**What the task asks**
Return all lines of the data in which the string "Hpre" occurs.

**Records supplied**
══════════════════════════════
(* ===== verification/BreakpointLists.v ===== *)
(** The sorted list of code locations: adding, finding and reconciling. *)
From Stdlib Require Import ZArith Lia Sorted.
From stdpp Require Import base list sorting sets.
From S2P Require Import Prelude Errors StateMonad Pool BreakpointData GdbProto GdbRemote Breakpoints BreakpointsSpec BreakpointRefs.
Open Scope Z_scope.

Definition addrs_of (ls : list BreakpointLocation) : list Z := addr <$> ls.
(** The invariant of [breakpoint_locations]: strictly increasing addresses. *)
Definition sorted_locations (ls : list BreakpointLocation) : Prop := StronglySorted Z.lt (addrs_of ls).

(** The location at an address, through the lookup of the code. *)
Definition location_at (ls : list BreakpointLocation) (a : Z) : option BreakpointLocation :=
  match find_breakpoint_location ls a with
  | Some i => zget ls i
  | None => None
  end.

Lemma sorted_split pre ls :
  sorted_locations (pre ++ ls) <->
  sorted_locations pre /\ sorted_locations ls /\
  forall l l', l ∈ pre -> l' ∈ ls -> addr l < addr l'.
Proof.
  unfold sorted_locations, addrs_of. rewrite fmap_app, StronglySorted_app. split.
  - intros (H&H1&H2). do 2 (split; [done|]). intros l l' Hl Hl'. apply H; by apply list_elem_of_fmap_2.
  - intros (H1&H2&H). split; [|done]. intros x y Hx Hy.
    apply list_elem_of_fmap in Hx as (l&->&?), Hy as (l'&->&?). by apply H.
Qed.

(** Everything before the insertion point is below [a], everything after is not. *)
Lemma insertion_point ls a :
  sorted_locations ls ->
  exists pre post, ls = pre ++ post /\ length pre = partition_point (fun l => addr l <? a) ls /\
    (forall l, l ∈ pre -> addr l < a) /\ (forall l, l ∈ post -> a <= addr l).
Proof.
  induction ls as [|l ls IH]; intros Hs; [by exists [], []; repeat split; set_solver|].
  pose proof (proj1 (sorted_split [l] ls) Hs) as (_&Hs'&Hlt). simpl.
  destruct (Z.ltb_spec (addr l) a) as [Hl|Hl].
  - destruct (IH Hs') as (pre&post&->&Hlen&Hpre&Hpost). exists (l :: pre), post.
    split; [done|]. split; [simpl; lia|]. split; [|done].
    intros x [->|?]%elem_of_cons; [done|by apply Hpre].
  - exists [], (l :: ls). do 2 (split; [done|]). split; [set_solver|].
    intros x [->|Hx]%elem_of_cons; [done|]. specialize (Hlt l x ltac:(set_solver) Hx). lia.
Qed.

Lemma zget_mid {A} (pre post : list A) : zget (pre ++ post) (Z.of_nat (length pre)) = head post.
Proof.
  rewrite zget_of_nat, lookup_app_r by lia. rewrite Nat.sub_diag. by destruct post.
Qed.

(** Lookup in a sorted list finds the location if there is one. *)
Lemma find_location_spec pre post a :
  length pre = partition_point (fun l => addr l <? a) (pre ++ post) ->
  find_breakpoint_location (pre ++ post) a =
  match post with
  | l :: _ => if addr l =? a then Some (Z.of_nat (length pre)) else None
  | [] => None
  end.
Proof. intros Hlen. unfold find_breakpoint_location. rewrite <- Hlen, zget_mid. by destruct post. Qed.

Lemma location_at_spec ls a l :
  sorted_locations ls -> location_at ls a = Some l <-> l ∈ ls /\ addr l = a.
Proof.
  intros Hs. destruct (insertion_point ls a Hs) as (pre&post&->&Hlen&Hpre&Hpost).
  unfold location_at. rewrite find_location_spec by done.
  apply sorted_split in Hs as (_&Hs&_). destruct post as [|l0 post].
  - split; [done|]. rewrite app_nil_r. intros [Hl <-]. specialize (Hpre _ Hl). lia.
  - apply (sorted_split [l0] post) in Hs as (_&_&Hlt).
    assert (Hpost' : forall x, x ∈ post -> a < addr x).
    { intros x Hx. specialize (Hlt l0 x ltac:(set_solver) Hx). specialize (Hpost l0 ltac:(set_solver)). lia. }
    destruct (Z.eqb_spec (addr l0) a) as [He|He].
    + rewrite zget_mid. cbn. split.
      * intros [= <-]. set_solver.
      * intros [Hl Ha]. set_unfold. destruct Hl as [Hl|[->|Hl]]; [|done|].
        -- specialize (Hpre _ Hl). lia.
        -- specialize (Hpost' _ Hl). lia.
    + split; [done|]. intros [Hl Ha]. set_unfold. destruct Hl as [Hl|[->|Hl]]; [|done|].
      * specialize (Hpre _ Hl). lia.
      * specialize (Hpost' _ Hl). lia.
Qed.

Lemma sorted_middle pre l post :
  sorted_locations (pre ++ post) ->
  (forall x, x ∈ pre -> addr x < addr l) -> (forall x, x ∈ post -> addr l < addr x) ->
  sorted_locations (pre ++ l :: post).
Proof.
  intros (Hpre&Hpost&Hlt)%sorted_split Hl Hr. apply sorted_split. split; [done|]. split.
  - apply (sorted_split [l] post). split; [by repeat constructor|]. split; [done|].
    intros x y ->%list_elem_of_singleton Hy. by apply Hr.
  - intros x y Hx [->|Hy]%elem_of_cons; [by apply Hl|by apply Hlt].
Qed.

Lemma option_ext_iff {A} (o o' : option A) : (forall x, o = Some x <-> o' = Some x) -> o = o'.
Proof.
  intros H. destruct o as [x|]; [symmetry; by apply H|].
  destruct o' as [y|]; [|done]. exfalso. by discriminate (proj2 (H y) eq_refl).
Qed.

(** Replacing or inserting the location of one address. *)
Lemma location_at_middle pre (old : list BreakpointLocation) l post x :
  sorted_locations (pre ++ old ++ post) -> sorted_locations (pre ++ l :: post) ->
  (forall y, y ∈ old -> addr y = addr l) ->
  location_at (pre ++ l :: post) x =
  if x =? addr l then Some l else location_at (pre ++ old ++ post) x.
Proof.
  intros Hs Hs' Hold. destruct (Z.eqb_spec x (addr l)) as [->|Hx].
  - apply location_at_spec; [done|]. set_solver.
  - apply option_ext_iff. intros y. rewrite !location_at_spec by done.
    set_unfold. naive_solver congruence.
Qed.

Lemma zset_mid {A} (pre post : list A) x y :
  zset (pre ++ x :: post) (Z.of_nat (length pre)) y = pre ++ y :: post.
Proof. rewrite zset_of_nat. rewrite insert_app_r_alt by lia. by rewrite Nat.sub_diag. Qed.

Section Locations.
  Context {Expression M : Type} `{Machine M}.
  Notation Dbg := (Debugger Expression M).

(** The byte remembered for a new location. *)
Definition byte_at_or_0 (m : M) (a : Z) : Z := match read_u8 m a with Ret x => x | _ => 0 end.

(** C26. Adding a reference to an address keeps the list of locations sorted and
    is an update of the map from addresses to locations: at [a] the reference is
    appended to those already there (a new location is inactive, software, and
    remembers the byte in memory), every other address is untouched. It always
    succeeds. *)
Theorem add_location_updates_map (d : Dbg) r a :
  sorted_locations (breakpoint_locations d) ->
  exists ls, add_breakpoint_location r a d = (Ret tt, set_locations ls d) /\
    sorted_locations ls /\
    forall x, location_at ls x =
      if x =? a then
        Some (match location_at (breakpoint_locations d) a with
              | Some l => loc_set_refs (refs l ++ [r]) l
              | None => mkLocation a (byte_at_or_0 (machine d) a) false false [r] None false
              end)
      else location_at (breakpoint_locations d) x.
Proof.
  intros Hs. destruct (insertion_point _ a Hs) as (pre&post&Hls&Hlen&Hpre&Hpost).
  rewrite Hls in Hs, Hlen.
  assert (Hfind := find_location_spec pre post a Hlen).
  unfold add_breakpoint_location. srun. rewrite Hls, <- Hlen, zget_mid.
  assert (Hnew : (forall x, x ∈ post -> a < addr x) ->
    location_at (pre ++ post) a = None ->
    let l := mkLocation a (byte_at_or_0 (machine d) a) false false [r] None false in
    exists ls, (@Ret Error unit tt, set_locations (vec_insert (pre ++ post) (length pre) l) d) =
      (Ret tt, set_locations ls d) /\ sorted_locations ls /\
    forall x, location_at ls x =
      if x =? a then Some (match location_at (pre ++ post) a with
              | Some l => loc_set_refs (refs l ++ [r]) l
              | None => l
              end)
      else location_at (pre ++ post) x).
  { intros Hpost' Hnone l. eexists. split; [reflexivity|]. unfold vec_insert.
    rewrite take_app_length, drop_app_length. rewrite Hnone.
    assert (Hs' : sorted_locations (pre ++ l :: post)) by by apply sorted_middle.
    split; [done|]. intros x. apply (location_at_middle pre [] l post x); [done..|set_solver]. }
  destruct post as [|l post]; simpl.
  - srun. apply Hnew; [set_solver|]. unfold location_at. by rewrite Hfind.
  - pose proof (proj1 (sorted_split _ _) Hs) as (_&Hs2&_).
    apply (sorted_split [l] post) in Hs2 as (_&_&Hlt).
    destruct (Z.eqb_spec (addr l) a) as [<-|Hne].
    + unfold upd_loc. srun. rewrite Hls, zget_mid. simpl. srun. rewrite zset_mid.
      eexists. split; [reflexivity|].
      assert (Hs' : sorted_locations (pre ++ loc_set_refs (refs l ++ [r]) l :: post)).
      { unfold sorted_locations, addrs_of in *. by rewrite fmap_app, fmap_cons in *. }
      split; [done|]. intros x.
      assert (location_at (pre ++ l :: post) (addr l) = Some l) as ->.
      { apply location_at_spec; [done|]. set_solver. }
      apply (location_at_middle pre [l] (loc_set_refs (refs l ++ [r]) l) post x Hs Hs').
      by intros y ->%list_elem_of_singleton.
    + assert (Ha : a < addr l) by (pose proof (Hpost l ltac:(set_solver)); lia).
      srun. apply Hnew.
      * intros x [->|Hx]%elem_of_cons; [done|]. specialize (Hlt l x ltac:(set_solver) Hx). lia.
      * unfold location_at. rewrite Hfind. by destruct (Z.eqb_spec (addr l) a).
Qed.
End Locations.

Lemma add_location_updates_map_witness :
  let d := sample_debugger Pool.new [sample_location 16 [Step SBCall] false; sample_location 32 [Step SBCall] false]
             free_slots [] (plain_memory []) in
  let r := RefId (mkId 0 1) 0 in
  addrs_of (breakpoint_locations (add_breakpoint_location r 24 d).2) = [16; 24; 32] /\
  exists ls, add_breakpoint_location r 24 d = (Ret tt, set_locations ls d) /\ sorted_locations ls.
Proof.
  intros d r. split; [vm_compute; reflexivity|].
  destruct (add_location_updates_map d r 24) as (ls&H1&H2&_); [|by exists ls].
  unfold sorted_locations. cbn. repeat constructor; lia.
Defined.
══════════════════════════════
**Task solution**
  - destruct (IH Hs') as (pre&post&->&Hlen&Hpre&Hpost). exists (l :: pre), post.
    intros x [->|?]%elem_of_cons; [done|by apply Hpre].
  intros Hs. destruct (insertion_point ls a Hs) as (pre&post&->&Hlen&Hpre&Hpost).
  - split; [done|]. rewrite app_nil_r. intros [Hl <-]. specialize (Hpre _ Hl). lia.
        -- specialize (Hpre _ Hl). lia.
      * specialize (Hpre _ Hl). lia.
  intros (Hpre&Hpost&Hlt)%sorted_split Hl Hr. apply sorted_split. split; [done|]. split.
  intros Hs. destruct (insertion_point _ a Hs) as (pre&post&Hls&Hlen&Hpre&Hpost).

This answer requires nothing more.